The same is true of meta-analyses.  Some meta-analyses include a broad range of studies – good, mediocre, and bad.  They may try to statistically control for various factors, but this does not do the job.  Bad studies lead to bad outcomes.  Years ago, I critiqued a study of “class size.”  The studies of class size in ordinary classrooms found small effects.  But there was one study that involved teaching tennis.  In small classes, the kids got a lot more court time than did kids in large classes.  This study, and only this study, found substantial effects of class size, significantly affecting the average.  There were not eight great tomatoes, there was at least one lousy tomato, which made the itsy bitsy can worthless.

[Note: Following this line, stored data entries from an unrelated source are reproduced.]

Lemma poll_queries_ok d :
  inv d -> queued_queries d = [] ->
  exists r d', poll_queries (S (queries_len (active_queries d))) d = Ret (r, d') /\ inv d' /\
    cached_enrs d' = cached_enrs d /\ queued_queries d' = [] /\
    (find_peer_active d' = true -> find_peer_active d = true) /\
    match r with
    | Some (ttl, peers) => ttl = None /\ peers <> [] /\
        find_peer_active d = true /\ find_peer_active d' = false
    | None => True
    end.
Proof.
  intros Hinv Hq. unfold inv in Hinv. destruct (find_peer_active d) eqn:Ha.
  - destruct Hinv as (Hr & _ & Hs). rewrite queries_len_running, Hr. cbn [length poll_queries].
    destruct (queries_poll (active_queries d)) as [r qs] eqn:E.
    apply queries_poll_running in E. rewrite Hr in E.
    destruct r as [[[q result]|]|].
    + apply Permutation_singleton_l in E. injection E as <- Hnil. symmetry in Hnil.
      set (d1 := set_find_peer_active false (set_active_queries qs d)).
      assert (Hinv1 : inv d1) by (unfold inv; cbn; rewrite Hnil, Hq; auto).
      destruct (poll_queries_empty 0 d1 Hnil) as (qs2 & Hrun & Hnil2).
      assert (Hinv2 : inv (set_active_queries qs2 d1)) by (unfold inv; cbn; rewrite Hnil2, Hq; auto).
      destruct result as [[|p peers]|e].
      * exists None, (set_active_queries qs2 d1). by split_and!.
      * exists (Some (None, p :: peers)), d1. by split_and!.
      * exists None, (set_active_queries qs2 d1). by split_and!.
    + exists None, (set_active_queries qs d). apply Permutation_singleton_r in E.
      split_and!; try done. unfold inv. cbn. by rewrite Ha.
    + exists None, (set_active_queries qs d). apply Permutation_singleton_r in E.
      split_and!; try done. unfold inv. cbn. by rewrite Ha.
  - destruct Hinv as [Hr _]. rewrite queries_len_running, Hr.
    destruct (poll_queries_empty 0 d Hr) as (qs & Hrun & Hnil).
    exists None, (set_active_queries qs d). split_and!; try done; [|cbn; congruence].
    unfold inv. cbn. rewrite Ha, Hnil. auto.
Qed.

The point I am making here is that when doing meta-analysis, the studies must be pre-screened for quality, and then carefully scrubbed.  Specifically, there are many factors that greatly (and falsely) inflate effect size.  Examples include use of assessments made by the researchers and ones that assess what was taught in the experimental group but not the control group, use of small samples, and provision of excessive assistance to the teachers.

Some meta-analyses just shovel all the studies onto a computer and report an average effect size.  More responsible ones shovel the studies into a computer and then test for and control for various factors that might affect outcomes. This is better, but you just can’t control for lousy studies, because they are often lousy in many ways.

Instead, high-quality meta-analyses set specific criteria for inclusion intended to minimize bias.  Studies often use both valid measures and crummy measures (such as those biased toward the experimental group).  Good meta-analyses use the good measures but not the (defined in advance) crummy ones.  Studies that only used crummy measures are excluded.  And so on.

With systematic standards, systematically applied, meta-analyses can be of great value.  Call it the Contadina method.  In order to get great tomato paste, start with great tomatoes. The rest takes care of itself.